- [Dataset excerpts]
(* ===== verification/Dir.v ===== *)
(** Opening, creating and removing names: the rest of [fs/namei.c]. *)
From S2P Require Import Prelude Sched Mm Kernel Fork Blk Buffer Bitmap Inode Rw Namei.

Section dir.
Context `{SyncInodes}.

Definition ino (f : m_inode -> m_inode) (i : nat) : M K unit := modify (upd_inode i f).
Definition set_dirt (i : nat) : M K unit := ino (fun n => n <| i_dirt := 1 |>) i.
(** [de->inode = v; bh->b_dirt = 1] *)
Definition link_entry (b e : nat) (v : Z) : M K unit :=
  modify (upd_bh b (fun x => x <| b_data ::= set_de_inode e v |> <| b_dirt := 1 |>)).
(** [iput(a); iput(b); return -err] *)
Definition iput_err (l : list nat) (err : Z) : M K Z :=
  for_each l (fun i => iput (Some i)) ;; mret (- err).

(** fs/namei.c:369-393 [open_namei]: the name is not there and [O_CREAT] is set *)
Definition create_file (dir : nat) (name : Z) (namelen : nat) (mode : Z) :
    M K (Z * option nat) :=
  let fail e := r ← iput_err [dir] e ; mret (r, None) in
  k ← get ;
  if negb (permission k dir MAY_WRITE) then fail EACCES else
  inode ← new_inode (i_dev (inode_of k dir)) ;
  match inode with
  | None => fail ENOSPC
  | Some i =>
      modify (fun k => upd_inode i (fun n =>
        n <| i_uid := euid (cur k) |> <| i_mode := u16 mode |> <| i_dirt := 1 |>) k) ;;
      r ← add_entry dir name namelen ;
      match r with
      | None =>
          ino (fun n => n <| i_nlinks ::= fun l => u8 (l - 1) |>) i ;;
          r ← iput_err [i; dir] ENOSPC ; mret (r, None)
      | Some (b, e) =>
          n ← gets (fun k => i_num (inode_of k i)) ;
          link_entry b e n ;;
          brelse (Some b) ;;
          iput (Some dir) ;;
          mret (0, Some i)
      end
  end.

(** fs/namei.c:340-413 [open_namei]: the value returned and [*res_inode] *)
Definition open_namei (pathname flag mode : Z) : M K (Z * option nat) :=
  let flag := if truth (flag .& O_TRUNC) && negb (truth (flag .& O_ACCMODE))
              then flag .| O_WRONLY else flag in
  t ← gets cur ;
  let mode := (mode .& (511 .& Z.lnot (umask t))) .| I_REGULAR in
  r ← dir_namei pathname ;
  match r with
  | None => mret (- ENOENT, None)
  | Some (dir, namelen, basename) =>
      if (namelen =? 0)%nat then
        if negb (truth (flag .& (O_ACCMODE .| O_CREAT .| O_TRUNC)))
        then mret (0, Some dir)
        else r ← iput_err [dir] EISDIR ; mret (r, None)
      else
      r ← find_entry dir basename namelen ;
      match r with
      | (dir, None) =>
          if negb (truth (flag .& O_CREAT))
          then r ← iput_err [dir] ENOENT ; mret (r, None)
          else create_file dir basename namelen mode
      | (dir, Some (b, e)) =>
          k ← get ;
          let inr := de_inode (b_data (bh_of k b)) e in
          let dev := i_dev (inode_of k dir) in
          brelse (Some b) ;;
          iput (Some dir) ;;
          if truth (flag .& O_EXCL) then mret (- EEXIST, None) else
          i ← iget dev inr ;
          k ← get ;
          if (S_ISDIR (i_mode (inode_of k i)) && truth (flag .& O_ACCMODE)) ||
             negb (permission k i (ACC_MODE flag))
          then r ← iput_err [i] EPERM ; mret (r, None)
          else
            modify (fun k => upd_inode i (fun n => n <| i_atime := now k |>) k) ;;
            when (truth (flag .& O_TRUNC)) (truncate i) ;;
            mret (0, Some i)
      end
  end.

(** fs/namei.c:425-445 [sys_mknod]: the checks that [sys_mknod] and [sys_mkdir]
    share, up to the new inode: the directory, the name and the inode, or the
    error *)
Definition new_name (filename : Z) : M K (Z + nat * nat * Z * nat) :=
  k ← get ;
  if negb (suser k) then mret (inl (- EPERM)) else
  r ← dir_namei filename ;
  match r with
  | None => mret (inl (- ENOENT))
  | Some (dir, namelen, basename) =>
      let fail e := r ← iput_err [dir] e ; mret (inl r) in
      if (namelen =? 0)%nat then fail ENOENT else
      k ← get ;
      if negb (permission k dir MAY_WRITE) then fail EPERM else
      r ← find_entry dir basename namelen ;
      match r with
      | (dir, Some (b, _)) =>
          brelse (Some b) ;; r ← iput_err [dir] EEXIST ; mret (inl r)
      | (dir, None) =>
          k ← get ;
          inode ← new_inode (i_dev (inode_of k dir)) ;
          match inode with
          | None => r ← iput_err [dir] ENOSPC ; mret (inl r)
          | Some i => mret (inr (dir, namelen, basename, i))
          end
      end
  end.

(** fs/namei.c:415-464 [sys_mknod] *)
Definition sys_mknod (filename mode dev : Z) : M K Z :=
  r ← new_name filename ;
  match r with
  | inl e => mret e
  | inr (dir, namelen, basename, i) =>
      ino (fun n => n <| i_mode := u16 mode |>) i ;;
      when (S_ISBLK mode || S_ISCHR mode) (modify (set_zone i 0 dev)) ;;
      modify (fun k => upd_inode i (fun n =>
        n <| i_atime := now k |> <| i_mtime := now k |> <| i_dirt := 1 |>) k) ;;
      r ← add_entry dir basename namelen ;
      match r with
      | None =>
          iput (Some dir) ;;
          ino (fun n => n <| i_nlinks := 0 |>) i ;;
          iput_err [i] ENOSPC
      | Some (b, e) =>
          n ← gets (fun k => i_num (inode_of k i)) ;
          link_entry b e n ;;
          iput (Some dir) ;; iput (Some i) ;; brelse (Some b) ;;
          mret 0
      end
  end.

(** fs/namei.c:514-521 [sys_mkdir]: the entries [.] and [..] of the new block *)
Definition dots (b i dir : nat) : M K unit :=
  modify (fun k => upd_bh b (fun x => x <| b_data ::= fun d =>
    put_at 18 [46; 46; 0] (set_de_inode 1 (i_num (inode_of k dir))
      (put_at 2 [46; 0] (set_de_inode 0 (i_num (inode_of k i)) d))) |>) k) ;;
  ino (fun n => n <| i_nlinks := 2 |>) i ;;
  modify (upd_bh b (fun x => x <| b_dirt := 1 |>)).

(** fs/namei.c:466-541 [sys_mkdir] *)
Definition sys_mkdir (pathname mode : Z) : M K Z :=
  r ← new_name pathname ;
  match r with
  | inl e => mret e
  | inr (dir, namelen, basename, i) =>
      modify (fun k => upd_inode i (fun n => n <| i_size := 32 |> <| i_dirt := 1 |>
        <| i_atime := now k |> <| i_mtime := now k |>) k) ;;
      dev ← gets (fun k => i_dev (inode_of k i)) ;
      z ← new_block dev ;
      modify (set_zone i 0 z) ;;
      if u16 z =? 0 then
        iput (Some dir) ;;
        ino (fun n => n <| i_nlinks ::= fun l => u8 (l - 1) |>) i ;;
        iput_err [i] ENOSPC
      else
      set_dirt i ;;
      k ← get ;
      bh ← bread (i_dev (inode_of k i)) (zone k i 0) ;
      match bh with
      | None =>
          iput (Some dir) ;;
          k ← get ;
          free_block (i_dev (inode_of k i)) (zone k i 0) ;;
          ino (fun n => n <| i_nlinks ::= fun l => u8 (l - 1) |>) i ;;
          iput_err [i] ERROR
      | Some b =>
          dots b i dir ;;
          brelse bh ;;
          modify (fun k => upd_inode i (fun n => n <| i_mode :=
            I_DIRECTORY .| (mode .& 511 .& Z.lnot (umask (cur k))) |> <| i_dirt := 1 |>) k) ;;
          r ← add_entry dir basename namelen ;
          match r with
          | None =>
              iput (Some dir) ;;
              k ← get ;
              free_block (i_dev (inode_of k i)) (zone k i 0) ;;
              ino (fun n => n <| i_nlinks := 0 |>) i ;;
              iput_err [i] ENOSPC
          | Some (b, e) =>
              n ← gets (fun k => i_num (inode_of k i)) ;
              link_entry b e n ;;
              ino (fun n => n <| i_nlinks ::= fun l => u8 (l + 1) |> <| i_dirt := 1 |>) dir ;;
              iput (Some dir) ;; iput (Some i) ;; brelse (Some b) ;;
              mret 0
          end
      end
  end.

(** fs/namei.c:580-585 [empty_dir]: [while (nr<len)]; [bh] stays what it was when a
    block is missing, and is released again *)
Fixpoint used_in_block (n : nat) (data : list Z) (e : nat) (nr len : Z) : bool :=
  match n with
  | O => false
  | S n' => if len <=? nr then false
            else truth (de_inode data e) || used_in_block n' data (S e) (nr + 1) len
  end.
(** fs/namei.c:568-588 [empty_dir]: [while (nr<len)] *)
Fixpoint empty_loop (fuel : nat) (inode b : nat) (past : bool) (e : nat) (nr len : Z) :
    M K Z :=
  match fuel with
  | O => out_of_fuel
  | S f =>
      used ← gets (fun k => negb past &&
               used_in_block (64 - e) (b_data (bh_of k b)) e nr len) ;
      if (used : bool) then brelse (Some b) ;; mret 0 else
      let nr := if past then nr else nr + Z.of_nat (64 - e) in
      brelse (Some b) ;;
      if len <=? nr then mret 1 else
      block ← bmap inode (Z.quot nr DIR_ENTRIES_PER_BLOCK) ;
      if block =? 0 then
        let nr := nr + DIR_ENTRIES_PER_BLOCK in
        empty_loop f inode b true 0 nr len
      else
        dev ← gets (fun k => i_dev (inode_of k inode)) ;
        bh ← bread dev block ;
        match bh with
        | None => mret 0
        | Some b => empty_loop f inode b false 0 nr len
        end
  end.

(** fs/namei.c:546-589 [empty_dir]; [strcmp] with the names [.] and [..] *)
Definition empty_dir (inode : nat) : M K Z :=
  k ← get ;
  let n := inode_of k inode in
  let bad := printk "warning - bad directory on dev %04x" [i_dev n] ;; mret 0 in
  let len := i_size n / 16 in
  if (len <? 2) || (zone k inode 0 =? 0) then bad else
  bh ← bread (i_dev n) (zone k inode 0) ;
  match bh with
  | None => bad
  | Some b =>
      k ← get ;
      let d := b_data (bh_of k b) in
      if negb (de_inode d 0 =? i_num (inode_of k inode)) || (de_inode d 1 =? 0) ||
         negb (bool_decide (take 2 (de_name d 0) = [46; 0])) ||
         negb (bool_decide (take 3 (de_name d 1) = [46; 46; 0]))
      then bad else empty_loop MAX_BLOCKS inode b false 2 2 len
  end.

(** The start [sys_rmdir] and [sys_unlink] share, fs/namei.c:675-694 [sys_unlink]:
    the directory, the entry and the inode it names, or the error. *)
Definition old_name (name : Z) : M K (Z + nat * nat * nat * nat) :=
  r ← dir_namei name ;
  match r with
  | None => mret (inl (- ENOENT))
  | Some (dir, namelen, basename) =>
      let fail e := r ← iput_err [dir] e ; mret (inl r) in
      if (namelen =? 0)%nat then fail ENOENT else
      k ← get ;
      if negb (permission k dir MAY_WRITE) then fail EPERM else
      r ← find_entry dir basename namelen ;
      match r with
      | (dir, None) => r ← iput_err [dir] ENOENT ; mret (inl r)
      | (dir, Some (b, e)) =>
          k ← get ;
          i ← iget (i_dev (inode_of k dir)) (de_inode (b_data (bh_of k b)) e) ;
          mret (inr (dir, b, e, i))
      end
  end.

(** fs/namei.c:591-665 [sys_rmdir] *)
Definition sys_rmdir (name : Z) : M K Z :=
  k ← get ;
  if negb (suser k) then mret (- EPERM) else
  r ← old_name name ;
  match r with
  | inl e => mret e
  | inr (dir, b, e, i) =>
      let fail l err := for_each l (fun i => iput (Some i)) ;; brelse (Some b) ;; mret (- err) in
      k ← get ;
      let d := inode_of k dir in
      let n := inode_of k i in
      let me := euid (cur k) in
      if truth (i_mode d .& S_ISVTX) && truth me && negb (i_uid n =? me)
      then fail [dir; i] EPERM else
      if negb (i_dev n =? i_dev d) || (1 <? i_count n) then fail [dir; i] EPERM else
      if (i =? dir)%nat then fail [i; dir] EPERM else
      if negb (S_ISDIR (i_mode n)) then fail [i; dir] ENOTDIR else
      empty ← empty_dir i ;
      if empty =? 0 then fail [i; dir] ENOTEMPTY else
      l ← gets (fun k => i_nlinks (inode_of k i)) ;
      when (negb (l =? 2)) (printk "empty directory has nlink!=2 (%d)" [l]) ;;
      link_entry b e 0 ;;
      brelse (Some b) ;;
      ino (fun n => n <| i_nlinks := 0 |> <| i_dirt := 1 |>) i ;;
      modify (fun k => upd_inode dir (fun n => n <| i_nlinks ::= fun l => u8 (l - 1) |>
        <| i_mtime := now k |> <| i_ctime := now k |> <| i_dirt := 1 |>) k) ;;
      iput (Some dir) ;; iput (Some i) ;;
      mret 0
  end.

(** fs/namei.c:667-723 [sys_unlink] *)
Definition sys_unlink (name : Z) : M K Z :=
  r ← old_name name ;
  match r with
  | inl e => mret e
  | inr (dir, b, e, i) =>
      let fail l err := for_each l (fun i => iput (Some i)) ;; brelse (Some b) ;; mret (- err) in
      k ← get ;
      let d := inode_of k dir in
      let n := inode_of k i in
      let me := euid (cur k) in
      if truth (i_mode d .& S_ISVTX) && negb (suser k) && negb (me =? i_uid n) &&
         negb (me =? i_uid d)
      then fail [dir; i] EPERM else
      if S_ISDIR (i_mode n) then fail [i; dir] EPERM else
      when (i_nlinks n =? 0)
        (printk "Deleting nonexistent file (%04x:%d), %d" [i_dev n; i_num n; i_nlinks n] ;;
         ino (fun n => n <| i_nlinks := 1 |>) i) ;;
      link_entry b e 0 ;;
      brelse (Some b) ;;
      modify (fun k => upd_inode i (fun n => n <| i_nlinks ::= fun l => u8 (l - 1) |>
        <| i_dirt := 1 |> <| i_ctime := now k |>) k) ;;
      iput (Some i) ;; iput (Some dir) ;;
      mret 0
  end.

(** fs/namei.c:726-783 [sys_link] *)
Definition sys_link (oldname newname : Z) : M K Z :=
  old ← namei oldname ;
  match old with
  | None => mret (- ENOENT)
  | Some o =>
      mode ← gets (fun k => i_mode (inode_of k o)) ;
      if S_ISDIR mode then iput_err [o] EPERM else
      r ← dir_namei newname ;
      match r with
      | None => iput_err [o] EACCES
      | Some (dir, namelen, basename) =>
          if (namelen =? 0)%nat then iput_err [o; dir] EPERM else
          k ← get ;
          if negb (i_dev (inode_of k dir) =? i_dev (inode_of k o))
          then iput_err [dir; o] EXDEV else
          if negb (permission k dir MAY_WRITE) then iput_err [dir; o] EACCES else
          r ← find_entry dir basename namelen ;
          match r with
          | (dir, Some (b, _)) => brelse (Some b) ;; iput_err [dir; o] EEXIST
          | (dir, None) =>
              r ← add_entry dir basename namelen ;
              match r with
              | None => iput_err [dir; o] ENOSPC
              | Some (b, e) =>
                  n ← gets (fun k => i_num (inode_of k o)) ;
                  link_entry b e n ;;
                  brelse (Some b) ;;
                  iput (Some dir) ;;
                  modify (fun k => upd_inode o (fun n =>
                    n <| i_nlinks ::= fun l => u8 (l + 1) |> <| i_ctime := now k |>
                      <| i_dirt := 1 |>) k) ;;
                  iput (Some o) ;;
                  mret 0
              end
          end
      end
  end.
End dir.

- [Your task]
Quote only the stretch of lines that starts the data above and ends with the line containing "Definition ino (f", both included.

- [The answer]
(* ===== verification/Dir.v ===== *)
(** Opening, creating and removing names: the rest of [fs/namei.c]. *)
From S2P Require Import Prelude Sched Mm Kernel Fork Blk Buffer Bitmap Inode Rw Namei.

Section dir.
Context `{SyncInodes}.

Definition ino (f : m_inode -> m_inode) (i : nat) : M K unit := modify (upd_inode i f).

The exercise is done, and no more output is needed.